2023年11月19日
【23年度JCJ賞受賞者スピーチ】「黒い雨訴訟」あの戦争は終わっていない ジャーナリスト・小山美砂さん
実は私、毎日新聞社を昨年末に退職しました。
本を出す数カ月前の22年4月、最初の赴任地、広島支局(2017年)から大阪社会部に異動。ところが広島県の黒い雨訴訟の当事者の方から「今もまだワシのところに被爆者健康手帳がこん」「明日の命もわからんなかで、毎日、郵便ポストをあけて待つんじゃが、広島市から被爆者として認められない、どうしたらええんじゃ」などの電話が、出身地の大阪に戻っても届くのです。
担当の府警の建物内でそうした声を聞くと、被爆者と一緒に歩んでいない、何の力にもなれていない自分が苦しくなってきました。やっぱり広島の原爆を伝えていきたい、長崎県でも同じような状況で救われていない人がいると思い、(入社して5年)「早すぎる」というご意見をいただいたのですがを決断しました。
4月に広島市に移住し、フリーランスとして頑張っています。
いま、被爆者の方も私も「新しい戦前」に危機感を抱いています。「あの戦争はまだ終わっていない」が被爆者の認識であり私の認識です。原爆被害の救済が終わっていないからです。
一度戦争を始めると、戦後78年たっても、もしかしたら1世紀が過ぎても終われないということを黒い雨の被爆者が教えてくれています。
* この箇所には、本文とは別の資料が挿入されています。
(** X1: a cache file that unpickles to a table is trusted.  The call
    returns that table whatever the provider would answer now; it sends no
    request, changes no file and prints the one line that names the
    cache. *)
Theorem cache_hit_is_trusted (c : fetch_call) (w : World)
    (content : list Byte.byte) (df : DF) :
  files w !! cache_path c = Some content ->
  loads content = inr df ->
  exists w',
    fetch c w = (inr df, w')
    /\ files w' = files w
    /\ requests w' = requests w
    /\ stdout w' = stdout w ++ [loaded_line c].
Proof.
  intros Hsome Hload. rewrite (fetch_hit_full c w content df Hsome Hload).
  by eexists.
Qed.


(** The only file a call can create or change is its cache file. *)
Lemma fetch_files (c : fetch_call) (w : World) :
  files (fetch c w).2 = files w
  \/ exists df, files (fetch c w).2 = <[cache_path c := dumps df]> (files w).
Proof.
  destruct (files w !! cache_path c) as [content|] eqn:Hfile.
  - destruct (loads content) as [e|df] eqn:Hload.
    + rewrite (fetch_load_raises quandl_response read_json_response
                 c w content e Hfile Hload).
      destruct (is_OSError e); [apply except_branch_files|by left].
    + destruct (fetch_hit quandl_response read_json_response
                  c w content df Hfile Hload) as (w' & -> & ? & _).
      by left.
  - rewrite (fetch_miss quandl_response read_json_response c w Hfile).
    apply except_branch_files.
Qed.

(** A call only ever adds to the request log, and leaves the directory as
    writable as it was. *)
Lemma fetch_requests (c : fetch_call) (w : World) :
  requests (fetch c w).2 = requests w
  \/ requests (fetch c w).2 = requests w ++ [request c].
Proof.
  assert (forall w0,
    requests (except_branch quandl_response read_json_response c w0).2
    = requests w0 ++ [request c]) as Hexc.
  { intros w0. destruct c; cbn [except_branch request]; run_fetch.
    - destruct (quandl_response quandl_id); cbn; [done|].
      destruct (create_error w0 _); [done|]. by destruct (writable w0).
    - destruct (read_json_response json_url); cbn; [done|].
      destruct (create_error w0 _); [done|]. by destruct (writable w0). }
  destruct (files w !! cache_path c) as [content|] eqn:Hfile.
  - destruct (loads content) as [e|df] eqn:Hload.
    + rewrite (fetch_load_raises quandl_response read_json_response
                 c w content e Hfile Hload).
      destruct (is_OSError e); [right; apply Hexc|by left].
    + destruct (fetch_hit quandl_response read_json_response
                  c w content df Hfile Hload) as (w' & -> & _ & _ & ?).
      by left.
  - rewrite (fetch_miss quandl_response read_json_response c w Hfile).
    right. apply Hexc.
Qed.

(** One call keeps every readable cache entry as it is. *)
Lemma fetch_keeps_cached (c : fetch_call) (w : World) (path : string)
    (content : list Byte.byte) (df : DF) :
  files w !! path = Some content -> loads content = inr df ->
  files (fetch c w).2 !! path = Some content.
Proof.
  intros Hfile Hload.
  destruct (decide (cache_path c = path)) as [Heq|Hne].
  - subst path. by rewrite (fetch_hit_full c w content df Hfile Hload).
  - destruct (fetch_files c w) as [->|[df' ->]]; [done|].
    by rewrite lookup_insert_ne.
Qed.

(** X3: a readable cache entry is never overwritten or removed.  After any
    sequence of calls of either fetcher, with any identifiers and whether
    the calls return or raise, the file still has the bytes it had. *)
Theorem readable_entry_survives (calls : list fetch_call) (w : World)
    (path : string) (content : list Byte.byte) (df : DF) :
  files w !! path = Some content ->
  loads content = inr df ->
  files (run_calls calls w) !! path = Some content.
Proof.
  revert w. induction calls as [|c calls IH]; intros w Hfile Hload; [done|].
  cbn. apply IH; [|done]. by eapply fetch_keeps_cached.
Qed.

(** X4: the fetchers never delete a file and never take a request back:
    after any sequence of calls every file that existed still exists, and
    the request log has only grown at its end. *)
Theorem calls_only_add (calls : list fetch_call) (w : World) :
  dom (files w) ⊆ dom (files (run_calls calls w))
  /\ requests w `prefix_of` requests (run_calls calls w).
Proof.
  revert w. induction calls as [|c calls IH]; intros w; [done|].
  cbn. destruct (IH (fetch c w).2) as [Hdom Hreq]. split.
  - etrans; [|exact Hdom].
    destruct (fetch_files c w) as [->|[df' ->]]; [done|].
    rewrite dom_insert. apply union_subseteq_r.
  - etrans; [|exact Hreq].
    destruct (fetch_requests c w) as [-> | ->]; [done|].
    by apply prefix_app_r.
Qed.

(** X5: two Quandl identifiers that differ only in ['/'] against ['-']
    share their cache file, so the second is answered with the table of
    the first: no request is sent for it, whatever the provider holds
    under the second identifier. *)
Theorem quandl_identifiers_collide (id1 id2 : string) (w : World) (df : DF) :
  Py.replace "/" "-" id1 = Py.replace "/" "-" id2 ->
  create_error w (quandl_cache_path id1) = None ->
  writable w = true ->
  files w !! quandl_cache_path id1 = None ->
  quandl_response id1 = inr df ->
  exists w1 w2,
    get_quandl_data quandl_response id1 w = (inr df, w1)
    /\ get_quandl_data quandl_response id2 w1 = (inr df, w2)
    /\ requests w2 = requests w ++ [id1].
Proof.
  intros Hsame Hpath Hw Hnone Hresp.
  destruct (except_branch_returns quandl_response read_json_response
              (QuandlCall id1) w df Hresp Hpath Hw)
    as (w1 & Hrun & Hf1 & Hw1 & Hr1).
  pose proof (fetch_miss quandl_response read_json_response
                (QuandlCall id1) w Hnone) as Hmiss.
  assert (files w1 !! cache_path (QuandlCall id2) = Some (dumps df)) as Hstored.
  { cbn [cache_path] in *. unfold quandl_cache_path in *.
    rewrite <- Hsame, Hf1. apply lookup_insert_eq. }
  pose proof (fetch_hit_full (QuandlCall id2) w1 (dumps df) df Hstored
                (loads_dumps df)) as Hhit.
  eexists w1, _. split; [|split].
  - change (fetch (QuandlCall id1) w = (inr df, w1)). by rewrite Hmiss.
  - exact Hhit.
  - cbn. exact Hr1.
Qed.
(** * Masked GRU module (networks/rnn_module.py): model and verification

    The development embeds [GRUModule] of [src/networks/rnn_module.py]:
    its constructor, [forward] with both of its paths (the single-step
    path and the chunked multi-step path) and [init_hidden].

    Tensors are modelled the way the tensor runtime stores them: a list of
    sizes and the contiguous row-major list of the elements.  Scalars are
    kept abstract (a carrier [R] with the product [mul], the constants
    [zero] and [one] and the test [is_zero] for [== 0.0]); the algebraic
    facts a proof needs about them are explicit hypotheses.

    The two numeric primitives the module calls are not part of the
    repository.  They enter the model through what their documentation
    fixes:
    - the recurrence ([nn.GRU], time-major) treats batch columns
      independently and advances all layers of one column by one time step
      at a time; this one-step, one-column transition is the parameter
      [cell], and the output at a step is the hidden state of the top
      layer after that step.  The transition is a function of the weights,
      the input vector and the state only: it is the recurrence with
      dropout inactive (evaluation mode, or a dropout of zero).  With
      dropout active (training mode and a dropout other than zero, which
      the constructor allows for two layers or more) the primitive also
      depends on the masks it draws in each call: [gru_drop] is the
      recurrence under a draw, [gru_mode] the primitive in either mode
      and [forward_mode] the module over it;
    - the normalization ([nn.LayerNorm(hidden_dim)]) acts on each feature
      vector along the last axis on its own; this is the parameter [ln]. *)

From Stdlib Require Import List Arith Lia Bool Sorted ZArith.
Import ListNotations.

Set Implicit Arguments.

(** ** Errors and the error monad *)

(** The dimension an assertion of [forward] talks about. *)
Inductive dim_name : Type :=
| XRank        (* x.dim() == 3 *)
| InputDim     (* x.size(-1) == self.input_dim *)
| Layers       (* rnn_states.size(0) == self.num_layers *)
| HiddenDim    (* rnn_states.size(2) == self.hidden_dim *)
| BatchSize.   (* rnn_states.size(1) == x.size(1) *)

Inductive error : Type :=
| AssertionError (d : dim_name) (expected got : nat)
| IndexError
| RuntimeError.
(** * deepagents_cli.mcp_tools: MCP server integration of the Deep Agents CLI

    A shallow embedding of [libs/cli/deepagents_cli/mcp_tools.py] and the
    properties its specification states about it.

    The module loads server definitions from [.mcp.json], opens one
    transport and one protocol session per server inside an
    [AsyncExitStack], and republishes every remote capability as a
    [StructuredTool].  The embedding follows the file top to bottom:

    - [Py]: the Python values the module handles (parsed JSON, exceptions,
      results of calls that may raise) and the builtins it calls;
    - [Shlex]: [shlex.split] in its default POSIX mode;
    - [find_mcp_config_path], [extract_mcp_servers],
      [_format_call_tool_result], [_normalize_stdio_command];
    - [open_mcp_toolset]: the discovery pass as a state-and-exception
      monad over the tools, the errors, the exit stack and the trace of
      acquisitions and releases; the remote servers are a [World] of
      oracles, as the unit test replaces them by fakes. *)

From Stdlib Require Import Ascii String ZArith PrimFloat DecimalString Permutation.
From stdpp Require Import gmap strings list fin_maps sorting.

#[local] Open Scope string_scope.
#[local] Open Scope list_scope.
#[local] Open Scope nat_scope.
#[local] Open Scope stdpp_scope.
#[local] Set Warnings "-register-all".

(** ** Python values *)

Module Py.

(** What [json.loads] returns: [None], [bool], [int], [float], [str],
    [list] and [dict] with string keys.  A [dict] is a finite map: the
    module looks keys up, filters, and iterates in sorted key order. *)
Inductive json : Type :=
| JNull
| JBool (b : bool)
| JInt (n : Z)
| JFloat (f : float)
| JStr (s : string)
| JArr (l : list json)
| JObj (m : gmap string json).

(** [isinstance(v, dict)], [isinstance(v, str)], [isinstance(v, list)]. *)
Definition as_dict (v : json) : option (gmap string json) :=
  match v with JObj m => Some m | _ => None end.

Definition as_str (v : json) : option string :=
  match v with JStr s => Some s | _ => None end.

Definition as_list (v : json) : option (list json) :=
  match v with JArr l => Some l | _ => None end.

Definition is_dict (v : json) : bool :=
  match v with JObj _ => true | _ => false end.

(** [d.get(k)]: the value, or [None] when the key is absent. *)
Definition dict_get (d : gmap string json) (k : string) : json :=
  default JNull (d !! k).

(** [k in d]. *)
Definition dict_has (d : gmap string json) (k : string) : bool :=
  bool_decide (is_Some (d !! k)).

(** [type(v).__name__]. *)
Definition type_name (v : json) : string :=
  match v with
  | JNull => "NoneType"
  | JBool _ => "bool"
  | JInt _ => "int"
  | JFloat _ => "float"
  | JStr _ => "str"
  | JArr _ => "list"
  | JObj _ => "dict"
  end.

(** An exception object, as far as the module observes one:
    [type(e).__name__] and [str(e)]. *)
Record exn : Type := Exn { exn_type : string; exn_msg : string }.

Definition ValueError (msg : string) : exn := Exn "ValueError" msg.
Definition AttributeError (msg : string) : exn := Exn "AttributeError" msg.
Definition ToolException (msg : string) : exn := Exn "ToolException" msg.

(** The outcome of a call: a value, or a raised [Exception]. *)
Inductive result (A : Type) : Type :=
| Ok (a : A)
| Raise (e : exn).
Arguments Ok {A} a.
Arguments Raise {A} e.

Definition rbind {A B} (r : result A) (k : A → result B) : result B :=
  match r with Ok a => k a | Raise e => Raise e end.

(** Truthiness of a [str] and of a [list]: non-empty. *)
Definition str_truthy (s : string) : bool :=
  match s with EmptyString => false | String _ _ => true end.
Lemma LoadSuffixFromConfig_nonempty (d : Detacher) (W : Type)
    (os : W -> list string -> Reply * W) (w : W) :
  suffix d <> "" -> suffix (result os (LoadSuffixFromConfig d) w) <> "".
Proof.
  intros Hd. rewrite LoadSuffixFromConfig_result.
  destruct (snd (fst (os w cmdConfig))); [assumption | ].
  destruct (String.eqb_spec (Go.TrimSpace (fst (fst (os w cmdConfig)))) "") as [E | E];
    cbn; assumption.
Qed.

Lemma Reachable_nonempty (d : Detacher) : Reachable d -> suffix d <> "".
Proof.
  induction 1 as [ | d s _ IH | d W os w _ IH].
  - discriminate.
  - now apply SetSuffix_nonempty.
  - now apply LoadSuffixFromConfig_nonempty.
Qed.

(** C9.  The suffix of a detacher is never empty: [NewDetacher] sets it
    to "__wt_detach"; [SetSuffix] with the empty string changes nothing
    and with any other string installs that string;
    [LoadSuffixFromConfig] keeps the detacher unless the configuration
    was read without error and its trimmed value is not empty, and then
    installs that value; so every detacher reached this way has a
    non-empty suffix and [TempBranchName d b] differs from [b]. *)
Theorem suffix_never_empty :
  GetSuffix NewDetacher = "__wt_detach"
  /\ (forall d : Detacher, SetSuffix d "" = d)
  /\ (forall (d : Detacher) (s : string), s <> "" -> GetSuffix (SetSuffix d s) = s)
  /\ (forall (d : Detacher) (W : Type) (os : W -> list string -> Reply * W) (w : W),
        let d' := result os (LoadSuffixFromConfig d) w in
        d' = d
        \/ (snd (fst (os w cmdConfig)) = None
            /\ GetSuffix d' = Go.TrimSpace (fst (fst (os w cmdConfig)))
            /\ GetSuffix d' <> ""))
  /\ (forall d : Detacher,
        Reachable d ->
        GetSuffix d <> "" /\ forall b : string, TempBranchName d b <> b).
Proof.
  split; [reflexivity | ].
  split; [reflexivity | ].
  split.
  { intros d s Hs. unfold SetSuffix.
    destruct (String.eqb_spec s "") as [E | _]; [now elim Hs | reflexivity]. }
  split.
  { intros d W os w d'. subst d'. rewrite LoadSuffixFromConfig_result.
    destruct (snd (fst (os w cmdConfig))); [now left | ].
    destruct (String.eqb_spec (Go.TrimSpace (fst (fst (os w cmdConfig)))) "") as [E | E];
      cbn [negb]; [now left | right]. repeat split. exact E. }
  intros d Hd. pose proof (Reachable_nonempty d Hd) as Hne.
  split; [exact Hne | ]. intros b. now apply append_neq_self.
Qed.

(* ================================================================== *)
(** ** Detach: what is issued on each path *)
(* ================================================================== *)

Arguments Go.TrimSpace : simpl never.
Arguments ParseWorktreeList : simpl never.
Arguments FindWorktreeByBranch : simpl never.

(** Run one more command of the program under [run], splitting on what
    the operating system answers and on every test the program makes. *)
Ltac exec_step os :=
  cbn [run bind fst snd negb andb];
  match goal with
  | |- context [os ?w ?argv] =>
      let out := fresh "out" in
      let e := fresh "e" in
      let w' := fresh "w" in
      destruct (os w argv) as [[out [e|]] w'] eqn:?
  | |- context [FindWorktreeByBranch ?l ?b ?p] =>
      let wt := fresh "wt" in
      destruct (FindWorktreeByBranch l b p) as [wt|] eqn:?
  | |- context [DryRun ?o] => destruct (DryRun o) eqn:?
  | |- context [Force ?o] => destruct (Force o) eqn:?
  | |- context [String.eqb (Go.TrimSpace ?x) ""] =>
      destruct (String.eqb (Go.TrimSpace x) "") eqn:?
  end.

Ltac exec os :=
  unfold Detach, Revert, BranchExists, FindWorktreeForBranch, GetCurrentWorktreePath,
    ListWorktrees, HasUncommittedChanges, CreateBranch, Checkout, DeleteBranch,
    Git.Run, Git.RunInDir;
  repeat exec_step os;
  cbn [run bind fst snd negb andb app].

Ltac read_only :=
  repeat (apply Forall_cons; [reflexivity | ]); apply Forall_nil.

Lemma msgDetached_neq (b : string) :
  "Branch '" ++ b ++ "' detached successfully" <> msgNotCheckedOut b.
Proof.
  unfold msgNotCheckedOut. intros H.
  apply (append_inv_head "Branch '") in H. apply append_inv_head in H.
  discriminate H.
Qed.

Lemma msgNotCheckedOut_contains (b : string) :
  Go.Contains (msgNotCheckedOut b) "not checked out" = true.
Proof.
  unfold msgNotCheckedOut.
  apply (Contains_append_l "Branch '"), Contains_append_l. reflexivity.
Qed.

(** None of the five early exits is the outcome at hand. *)
Ltac early_exit_absurd H :=
  destruct H as [H | [H | [[? H] | [H | H]]]];
  lazymatch type of H with
  | false = true => discriminate H
  | _ =>
      first [ apply (f_equal headByte) in H; discriminate H
            | apply (f_equal messageOf) in H; apply msgDetached_neq in H; destruct H ]
  end.

(** C5.  Whenever [Detach] ends at one of its exits before the create
    step (the branch is missing; it is checked out in no other worktree;
    there are uncommitted changes and no force; the temp branch already
    exists; or [DryRun] is set), no command that creates, checks out or
    deletes a branch has been issued, and a result returned there is a
    success whose message is exactly "dry-run" or contains
    "not checked out". *)
Theorem Detach_early_exit_no_mutation :
  forall (W : Type) (os : W -> list string -> Reply * W) (w : W)
         (d : Detacher) (branch : string) (opts : Options),
    let res := result os (Detach d branch opts) w in
    let log := trace os (Detach d branch opts) w in
    (res = inr (errBranchMissing branch)
     \/ res = inl {| Success := true; Message := msgNotCheckedOut branch;
                     WorktreePath := ""; TempBranch := "" |}
     \/ (exists p, res = inr (errUncommitted p))
     \/ res = inr (errTempExists (TempBranchName d branch))
     \/ DryRun opts = true) ->
    readOnly log
    /\ (forall r, res = inl r ->
          Success r = true
          /\ (Message r = "dry-run"
              \/ Go.Contains (Message r) "not checked out" = true)).
Proof.
  intros W os w d branch opts. unfold result, trace, readOnly.
  exec os.
  all: intros H; split;
    [ first [ solve [read_only] | exfalso; early_exit_absurd H ]
    | intros r Hr;
      lazymatch type of Hr with
      | inr _ = inl _ => discriminate Hr
      | inl _ = inl _ =>
          injection Hr as <-; cbn [Success Message];
          lazymatch goal with
          | |- _ /\ ("dry-run" = _ \/ _) => split; [reflexivity | left; reflexivity]
          | |- _ /\ (msgNotCheckedOut _ = _ \/ _) =>
              split; [reflexivity | right; apply msgNotCheckedOut_contains]
          | |- _ => exfalso; early_exit_absurd H
          end
      end ].
Qed.
(** X6.  A token issued by [unifiedLogin] is never dispatched to the
    JobSeeker partition by the role [switch].  When the login matched an
    Employer account, or an Admin account whose role label in lower case is
    "admin" (no label, an empty one, "Admin", ...), [getCurrentUser] accepts
    the token on the same store: 200 with a profile of the account's id. *)
Theorem unifiedLogin_token_dispatch (req : LoginReq) (w w' : World)
        (r : Response) :
  unifiedLogin req w = (Sent r, w') ->
  exists p u lbl user tok,
    matched_partition (lg_email req) w = Some (p, u) /\
    body r = LoginBody (Some lbl) user tok /\
    tk_id tok = id u /\
    partition_of_role (tk_role tok) <> Some JobSeeker /\
    (p = Employer \/ (p = Admin /\ toLowerCase (role_label p u) = "admin") ->
     exists prof,
       fst (getCurrentUser (identity_of tok) w') =
         Sent (mkResponse 200 (UserBody prof)) /\
       p_id prof = id u /\ p_password prof = None).
Proof.
  intros Hs.
  destruct (matched_partition (lg_email req) w) as [[p u] |] eqn:Hm.
  2: { rewrite (unified_no_match req w Hm) in Hs. discriminate Hs. }
  destruct (unified_match req w p u Hm) as [Hu Heq].
  rewrite Heq in Hs.
  destruct (fst (login_of p req w)); [| discriminate Hs].
  injection Hs as <- <-.
  exists p, u. do 3 eexists.
  split; [reflexivity |]. split; [reflexivity |]. split; [reflexivity |].
  cbn [generateToken tk_role identity_of tk_id].
  split.
  - unfold partition_of_role.
    destruct (_ =? "admin")%string; [discriminate |].
    destruct (_ =? "employer")%string; [discriminate |].
    destruct (String.eqb_spec (toLowerCase (role_label p u)) "jobSeeker")
      as [E | _]; [| discriminate].
    contradiction (toLowerCase_not_jobSeeker _ E).
  - apply by_email_in in Hu. destruct Hu as [Hin _].
    intros [-> | [-> Hl]].
    + apply (me_with_recognised_tag Employer "employer" u
               (mkWorld (store w) (trace w ++ probes_until Employer)) eq_refl).
      exact Hin.
    + rewrite Hl.
      apply (me_with_recognised_tag Admin "admin" u
               (mkWorld (store w) (trace w ++ probes_until Admin)) eq_refl).
      exact Hin.
Qed.

(** *** The reset flow, end to end *)

Lemma find_update_row (g : Account -> bool) (pk : Z) (f : Account -> Account)
      (t : list Account) :
  (forall r, g (f r) = g r) ->
  find g (update_row pk f t) =
  option_map (fun r => if id r =? pk then f r else r) (find g t).
Proof.
  intros Hg. induction t as [| a t IH]; [reflexivity |].
  cbn [update_row map find]. fold (update_row pk f t).
  destruct (id a =? pk) eqn:E; [rewrite Hg |];
    (destruct (g a); [cbn; rewrite E; reflexivity | exact IH]).
Qed.

Lemma update_row_twice (pk : Z) (f g : Account -> Account) (t : list Account) :
  (forall r, id (g r) = id r) ->
  update_row pk f (update_row pk g t) = update_row pk (fun r => f (g r)) t.
Proof.
  intros Hg. unfold update_row. rewrite map_map. apply map_ext.
  intros r. destruct (id r =? pk) eqn:E; [rewrite Hg, E | rewrite E];
    reflexivity.
Qed.

Lemma in_update_row_hit (pk : Z) (f : Account -> Account) (t : list Account)
      (u : Account) :
  In u t -> id u = pk -> In (f u) (update_row pk f t).
Proof.
  intros Hin Hid. unfold update_row. apply in_map_iff. exists u.
  split; [| exact Hin]. rewrite Hid, Z.eqb_refl. reflexivity.
Qed.
(** * SudokuSolver: a shallow embedding of [SudokuSolver.py] and its properties

    The solver keeps a grid as a Python list of 81 squares [[value, set]],
    mutates it in place, and searches by recursion on a list of 81 integers.
    Here the grid is a [list square] passed explicitly from statement to
    statement, Python exceptions are a constructor of [result], and the two
    unbounded constructs (the [while changed] loop and the recursion of
    [solve]) take a fuel argument whose exhaustion is a third constructor, so
    that "returns" is always a statement about [Ok].

    Conventions of the model:
    - cell values and candidates are Python ints, here [Z]; indices, group
      numbers, lengths and counters are non-negative Python ints, here [nat],
      on which Python 2's [/] is floor division and [%] the remainder;
    - a Python [set] of ints is a [gset Z], a [dict] keyed by ints a
      [gmap Z _];
    - every read [l[i]] of a list is [getitem], which raises [IndexError]
      out of range, and every write [l[i] = x] follows a read of [l[i]];
    - iterating a set or the keys of a dict visits the elements in ascending
      order ([set_iter], [dict_keys]).  Python leaves that order open; it
      decides which of two values wins when the second half of [propagate]
      writes one square twice, and the order of values of equal frequency
      in [solve];
    - the optional output file of [solve] is left out ([sOutFile = None]). *)

From stdpp Require Import gmap list sorting.
From Stdlib Require Import ZArith Lia.

#[local] Set Warnings "-clear-no-such-hyp".

Local Open Scope Z_scope.
Local Open Scope nat_scope.

(** ** Exceptions and fuel *)

Inductive exn := IndexError | KeyError.

Inductive result (A : Type) :=
  | Ok (a : A)
  | Raise (e : exn)
  | OutOfFuel.
Arguments Ok {A} a.
Arguments Raise {A} e.
Arguments OutOfFuel {A}.

#[global] Instance result_ret : MRet result := @Ok.
#[global] Instance result_bind : MBind result := λ A B f m,
  match m with
  | Ok a => f a
  | Raise e => Raise e
  | OutOfFuel => OutOfFuel
  end.
(** * plateify: layout annealing, cost model and grid routing

    A shallow embedding of the TypeScript sources

    - [src/layout/anneal/engine.ts]      (module [Engine])
    - [src/layout/cost/cost.ts]          (module [Cost])
    - [src/layout/routing/draftRouter.ts] (module [Router])
    - [src/layout/routing/elkRouter.ts]  (module [ElkRouter])
    - [src/layout/routing/routerFacade.ts] (module [Facade])
    - [src/layout/debug/history.ts]      (module [History], in part)
    - [src/layout/ir.ts]                 (module [IR])

    in four parts: the program (Part I), the predicates and sample inputs
    the statements use (Part II), the properties and their proofs
    (Part III), further properties of the code (Part IV).

    Conventions of the embedding.

    - 32-bit integers of the RNG are [Z] with the wrap-around of [| 0] and
      [>>> 0] written out.
    - In the annealing engine a JavaScript [number] that carries a real
      quantity (temperature, cost, the uniform draw) is a rational [Q] with
      exact arithmetic; [Math.exp] is a parameter.  Integer quantities
      (layout entries, indices, iteration counters, capacities) are [Z].
    - In the cost model a [number] is an IEEE-754 binary64 [float], the
      representation JavaScript uses, so NaN and the infinities are values.
    - In the routers coordinates are integers ([Z]) and a cell key
      ["x,y"] is the pair of its two integers; [Map] and [Set] keyed by
      cell keys are [gmap] and [gset].
    - [String.prototype.localeCompare] is a parameter of the routers and of
      [ir.ts].
    - In [history.ts] the iteration number and the window size are
      integers and the acceptance ratio is a rational.
    - A loop that the source does not bound ([while] in [proposeMove], the
      A* search of [findPath]) takes a fuel argument and returns [None]
      when the fuel runs out.
    - A function that updates the session in place returns the updated
      session. *)

From Stdlib Require Import ZArith QArith Qround Qminmax Lqa Floats Lia Bool.
From Stdlib Require Import String OrderedTypeEx.
From stdpp Require Import base option list sorting gmap sets strings.

Local Open Scope Z_scope.

(** ** Part I: the program *)

(** *** engine.ts *)

Module Engine.

Record CostBreakdown := mkCost {
  total : Q;
  components : gmap string Q
}.

Record AnnealRngState := mkRng { seed : Z }.

(** [transitionBufferSize] is the length of an array, an integer; seeds
    and layout entries are integers as well. *)
Record AnnealProblem := mkProblem {
  initialLayout : list Z;
  evaluateCost : list Z -> CostBreakdown;
  maxNudgeStep : option Q;
  initialTemperature : option Q;
  coolingRate : option Q;
  minTemperature : option Q;
  transitionBufferSize : option Z;
  captureFullTrace : option bool;
  enableBlockShift : option bool
}.

Record AnnealStateSnapshot := mkSnapshot {
  iteration : Z;
  temperature : Q;
  layout : list Z;
  costBreakdown : CostBreakdown;
  rngState : AnnealRngState
}.

Inductive AnnealMove :=
| nudge (index delta : Z) (rngStateAfterProposal : AnnealRngState)
| swap (a b : Z) (rngStateAfterProposal : AnnealRngState)
| reinsert (from to : Z) (rngStateAfterProposal : AnnealRngState)
| blockShift (start end_ shift : Z) (rngStateAfterProposal : AnnealRngState).

Definition rngStateAfterProposal (m : AnnealMove) : AnnealRngState :=
  match m with
  | nudge _ _ r | swap _ _ r | reinsert _ _ r | blockShift _ _ _ r => r
  end.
だからこの問題を伝えていきたいのです。
勝訴後、新しい制度はできましたが、そこでも否定された人が生まれ、新しい裁判が始まっている。そういう方たちを支えたいと、支援と取材の生活をしています。
この本には、諦めずに闘い続けている新しい裁判の原告の皆さん、救済された皆さんが紡ぎ出した言葉を記しました。この本の意義をJCJが評価してくださったおかげで、私もこの道を歩んでいいのだと、すごく励まされました。
私は大学でジャーナリズム論を学び、ジャーナリズムの仕事を尊敬しその力を信じて記者になりました。フリーランスになり、ジャーナリストの肩書に恥じない仕事ができているか悩み、迷いながらの9カ月でしたが、賞に恥じない仕事をしていきます。